Die richtige Temperatur bei der Herstellung von Biosensoren
Bei der Herstellung von Biosensoren ist die Temperatur ein schwieriges Thema. Man braucht sie zwar, um die Polymere zu verfestigen und die biologischen Reagenzien zum Wirken zu bringen – doch wenn man zu viel Wärme verwendet, ist alles ruiniert. Die empfindlichen Substrate können solche Belastungen einfach nicht verkraften.
Deshalb setzen wir nicht mehr auf die alten Konvektionsöfen. Sie sind langsam und unpräzise. Stattdessen nutzen wir Infrarot-Systeme.

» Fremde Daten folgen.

Definition matchServingCell (pci : Z) (arfcn : option Z) (cells : list NeighborCell)
    : option NeighborCell :=
  List.find (fun cell => (PCI cell =? pci) &&
    match arfcn, ARFCN cell with Some a, Some b => a =? b | _, _ => true end) cells.

(** The cells [appendUniqueNeighborCell] takes to be the same. *)
Definition same_cell (a b : NeighborCell) : bool :=
  bool_decide (RAT a = RAT b) && (PCI a =? PCI b) && sameOptionalInt (ARFCN a) (ARFCN b).

Definition appendUniqueNeighborCell (cells : list NeighborCell) (candidate : NeighborCell)
    : list NeighborCell :=
  if existsb (fun cell => same_cell cell candidate) cells then cells else cells ++ [candidate].

Definition inferNativeRAT (pci : Z) (arfcn : option Z) (networkType : string) : string :=
  if 503 <? pci then "NR"%string else
  if match arfcn with Some a => 262143 <? a | None => false end then "NR"%string else
  let mode := ToUpper networkType in
  if Contains mode "NSA" || Contains mode "ENDC" || Contains mode "5G" || Contains mode "NR" ||
     Contains mode "SA" then "NR"%string else "LTE"%string.

Definition bandForRAT (rat : string) (cells : list NeighborCell) : option Z :=
  cell ← List.find (fun cell => bool_decide (RAT cell = rat) && bool_decide (is_Some (Band cell))) cells;
  Band cell.

(** A serving cell of the parser, completed from the snapshot. *)
Definition adapt_serving (ubus : NeighborCellResult) (raw : nativeServingCell) : NeighborCell :=
  let cell := match matchServingCell (ns_PCI raw) (ns_ARFCN raw) (Serving ubus) with
              | Some cell => cell
              | None =>
                let rat := inferNativeRAT (ns_PCI raw) (ns_ARFCN raw) (NetworkType ubus) in
                mkCell rat (ns_PCI raw) (ns_ARFCN raw) (bandForRAT rat (Serving ubus)) 0 0 0 0
                  None 0 None None ""
              end in
  mkCell (RAT cell) (PCI cell) (ARFCN cell) (Band cell) 1 (DirectHits cell) (FirstSeq cell)
    (LastSeq cell) (ns_RSRPDBM raw) (PlausibleSamples cell) (ns_RSRQDB raw) (ns_SINRDB raw)
    (Bandwidth cell).

Definition adapt_neighbor (ubus : NeighborCellResult) (raw : nativeNeighborCell) : NeighborCell :=
  let rat := ToUpper (TrimSpace (nn_RAT raw)) in
  let rat := if bool_decide (rat = ""%string)
             then inferNativeRAT (nn_PCI raw) (nn_ARFCN raw) (NetworkType ubus) else rat in
  mkCell rat (nn_PCI raw) (nn_ARFCN raw) (nn_Band raw) (nn_Samples raw) (nn_DirectHits raw)
    (nn_FirstSeq raw) (nn_LastSeq raw) (nn_RSRPMedian raw) (nn_PlausibleSamples raw) None None "".

Definition add_native_neighbor (ubus : NeighborCellResult) (serving neighbors : list NeighborCell)
    (raw : nativeNeighborCell) : list NeighborCell :=
  let cell := adapt_neighbor ubus raw in
  if isCurrentServingCell cell serving then neighbors else appendUniqueNeighborCell neighbors cell.

Definition adaptNativeNeighborResult (native : nativeNeighborResult)
    (snapshot : neighborUbusSnapshot) : NeighborCellResult :=
  let ubus := neighborResultFromUbus snapshot in
  let serving := fold_left (fun cells raw => appendUniqueNeighborCell cells (adapt_serving ubus raw))
                   (nr_Serving native) [] in
  let serving := fold_left appendUniqueNeighborCell (Serving ubus) serving in
  let neighbors := fold_left (add_native_neighbor ubus serving) (nr_Neighbors native) [] in
  mkCellResult (nr_Engine native) (nr_Version native) "parser" (nr_Frames native)
    (nr_Malformed native) serving neighbors (NetworkType ubus) (NetworkProvider ubus) "".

Der Vorteil von Infrarot-Strahlung ist, dass man die Wärme genau dorthin lenken kann, wo sie benötigt wird. Dadurch wird die thermische Belastung reduziert und der gesamte Produktionsprozess wird deutlich schneller ablaufen.

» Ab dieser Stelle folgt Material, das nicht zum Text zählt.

Lemma decode_no_panic data : decodeQTraceFrames data <> Panic.
Proof.
  unfold decodeQTraceFrames.
  pose proof (go_fold_no_panic (fun _ => True) decode_frame (split_on 0x7e data) []
    (fun b x _ => decode_frame_no_panic b x) ltac:(by apply Forall_true; auto)).
  destruct (go_fold decode_frame [] (split_on 0x7e data)) as [[|]| |]; cbn [mbind go_bind]; done.
Qed.

(** * The patch *)

Lemma decode_not_roundtrip data : decodeQTraceFrames data <> Err ErrRoundTrip.
Proof.
  unfold decodeQTraceFrames. generalize (split_on 0x7e data), (@nil (list Z)).
  intros segs. induction segs as [|s segs IH]; intros acc; cbn [go_fold].
  - cbn [mbind go_bind]. by destruct acc.
  - destruct (decode_frame acc s) as [acc'|e|] eqn:Hd; cbn [mbind go_bind]; [apply IH| |done].
    intros [= ->]. unfold decode_frame in Hd. destruct s; [done|].
    rewrite hdlcUnescape_agrees in Hd.
    destruct (Hdlc.hdlcUnescape _); cbn [map_err mbind go_bind] in Hd; try done.
    revert Hd. unfold slice_from, slice, trim_end, Uint16. cbn [mbind go_bind].
    repeat (case_match; cbn [mbind go_bind]; try done).
Qed.

Lemma mask_bit x :
  Z.land x activeQSHMaskBit = 0 ->
  Z.testbit x 15 = false /\ Z.lor x activeQSHMaskBit = x + 0x8000.
Proof.
  intros H. split.
  - apply (f_equal (fun z => Z.testbit z 15)) in H. rewrite Z.land_spec, Z.bits_0 in H.
    change (Z.testbit activeQSHMaskBit 15) with true in H. by rewrite andb_true_r in H.
  - symmetry. rewrite Z.add_nocarry_lxor by done. apply Z.lxor_lor. done.
Qed.

Lemma patch_frame_sealed payload :
  bytes_ok payload ->
  patch_frame (sealed payload) <> Panic /\ patch_frame (sealed payload) <> Err ErrRoundTrip /\
  forall active original mask, patch_frame (sealed payload) = Ok (active, original, mask) ->
    frame_patched payload active original mask.
Proof.
  intros Hb. unfold patch_frame.
  assert (Htr : @trim_end patchError _ 2 (sealed payload) = Ok payload) by by apply trim_end_app.
  rewrite Htr. cbn [mbind go_bind].
  case_bool_decide as Hl; [by split_and!|].
  destruct (@index_in_range patchError _ payload 0 ltac:(lia)) as (c0 & _ & ->). cbn [mbind go_bind].
  destruct (@index_in_range patchError _ payload 1 ltac:(lia)) as (c1 & _ & ->). cbn [mbind go_bind].
  destruct (@slice2 patchError payload 2 ltac:(lia)) as (a & b & _ & _ & H2).
  change (2 + 2)%nat with 4%nat in H2. rewrite H2. cbn [mbind go_bind].
  case_match; [by split_and!|]. rewrite slice_ok by lia. cbn [mbind go_bind].
  assert (Hsl : length (take (20 - 16) (drop 16 payload)) = 4%nat)
    by (rewrite length_take, length_drop; lia).
  destruct (take (20 - 16) (drop 16 payload)) as [|x0 [|x1 [|x2 [|x3 [|]]]]]; try discriminate Hsl.
  cbn [Uint32]. generalize (le32 x0 x1 x2 x3). intros count. cbn [mbind go_bind].
  destruct ((count <=? 0) || negb (Z.of_nat (length payload) =? 20 + count * 4)) eqn:Hc; [by split_and!|]. bool_to_prop.
  destruct (patch_loop_inv payload (Z.to_nat count)) as (st & Hst & Hinv); [lia|].
  rewrite Hst. cbn [mbind go_bind]. destruct (ps_found st =? 1)%nat eqn:Hf; cbn [negb]; [|by split_and!].
  destruct (Z.land (ps_original st) activeQSHMaskBit =? 0) eqn:Hm; cbn [negb]; [|by split_and!]. bool_to_prop.
  split_and!; [done..|]. intros active original mask [= <- <- <-].
  destruct Hinv as [_ _ _ Hone]. destruct (Hone Hf) as (i & Hi & Hid & Huniq & Horig & Hact & Hpl).
  split; [|done|done]. exists i. split_and!; [lia|done| |done|by rewrite Hpl].
  intros j Hj Hjid. apply Huniq; [lia|done].
Qed.

(** Patching never panics and its self-check never fails.  It succeeds only on
    a file of one frame in which exactly one table entry carries the
    identifier 96; it then changes nothing but that entry's mask, in which it
    sets bit 15 and which had that bit clear, and the checksum, and what it
    writes decodes to exactly that frame. *)
Theorem patch_data_spec (data : list Z) :
  bytes_ok data ->
  patch_data data <> Panic /\ patch_data data <> Err ErrRoundTrip /\
  forall active original mask, patch_data data = Ok (active, original, mask) ->
  exists payload i,
    decodeQTraceFrames data = Ok [payload ++ put_u16 (diagCRC16 payload)] /\
    id_is payload i activeQSHID /\ mask_is payload i original /\
    (forall j, (20 + j * 4 + 4 <= length payload)%nat -> id_is payload j activeQSHID -> j = i) /\
    Z.testbit original 15 = false /\ mask = original + 0x8000 /\
    let payload' := with_mask payload i mask in
    decodeQTraceFrames active = Ok [payload' ++ put_u16 (diagCRC16 payload')].
Proof.
  intros Hb. pose proof (decode_no_panic data) as Hnp. unfold patch_data.
  destruct (decodeQTraceFrames data) as [frames| |] eqn:Hd; cbn [mbind go_bind]; [| |done].
  2:{ split_and!; try done. intros [= ->]. by apply decode_not_roundtrip in Hd. }
  apply decode_frames_sealed in Hd as Hseal; [|done].
  destruct frames as [|frame [|]]; [done| |done].
  apply Forall_cons in Hseal as [(payload & Hp & Hl & ->) _].
  destruct (patch_frame_sealed payload Hp) as (Hpp & Hre & Hspec).
  destruct (patch_frame (sealed payload)) as [[[f orig] mask]|e|] eqn:Hf; [|by split_and!|done].
  destruct (Hspec _ _ _ eq_refl) as [(i & Hi & Hid & Huniq & Horig & ->) Hclear Hmask].
  cbn [mbind go_bind fst snd].
  rewrite decode_sealed; [|by apply with_mask_bytes|by rewrite length_with_mask].
  rewrite bool_decide_eq_true_2 by done. split_and!; [done..|].
  intros active original m [= <- <- <-]. exists payload, i.
  destruct (mask_bit orig Hclear) as [Hbit Hadd].
  split_and!; try done; [congruence|].
  apply decode_sealed; [by apply with_mask_bytes|by rewrite length_with_mask].
Qed.

Lemma patch_data_spec_witness :
  bytes_ok qtrace_cfg /\
  exists active payload i,
    patch_data qtrace_cfg = Ok (active, 7, 0x8007) /\
    id_is payload i activeQSHID /\ mask_is payload i 7 /\
    decodeQTraceFrames active =
      Ok [with_mask payload i 0x8007 ++ put_u16 (diagCRC16 (with_mask payload i 0x8007))].
Proof.
  assert (Hb : bytes_ok qtrace_cfg) by (apply (bool_decide_unpack _); vm_compute; exact I).
  split; [exact Hb|].
  assert (H : exists active, patch_data qtrace_cfg = Ok (active, 7, 0x8007))
    by (eexists; vm_compute; reflexivity).
  destruct H as [active H]. destruct (patch_data_spec qtrace_cfg Hb) as (_ & _ & Hspec).
  destruct (Hspec active 7 0x8007 H) as (payload & i & _ & Hid & Hm & _ & _ & _ & Hdec).
  exists active, payload, i. repeat (split; [assumption|]). exact Hdec.
Defined.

Hören Sie auf zu raten – beginnen Sie mit der Überwachung
Eine intelligente Fertigungseinrichtung ist nur so gut wie ihre Daten. Wir sorgen dafür, dass unsere Infrarot-Systeme direkt mit Ihren PLC-Netzwerken kommunizieren können. Warum? Weil man so genau sehen kann, was vor sich geht. Man kann die Leistung sowie die Oberflächentemperatur in Echtzeit überwachen.
Kein Hin und Her mehr mit Timern – man weiß genau, was im Inneren der Maschine vor sich geht. Das ist eine große Erleichterung.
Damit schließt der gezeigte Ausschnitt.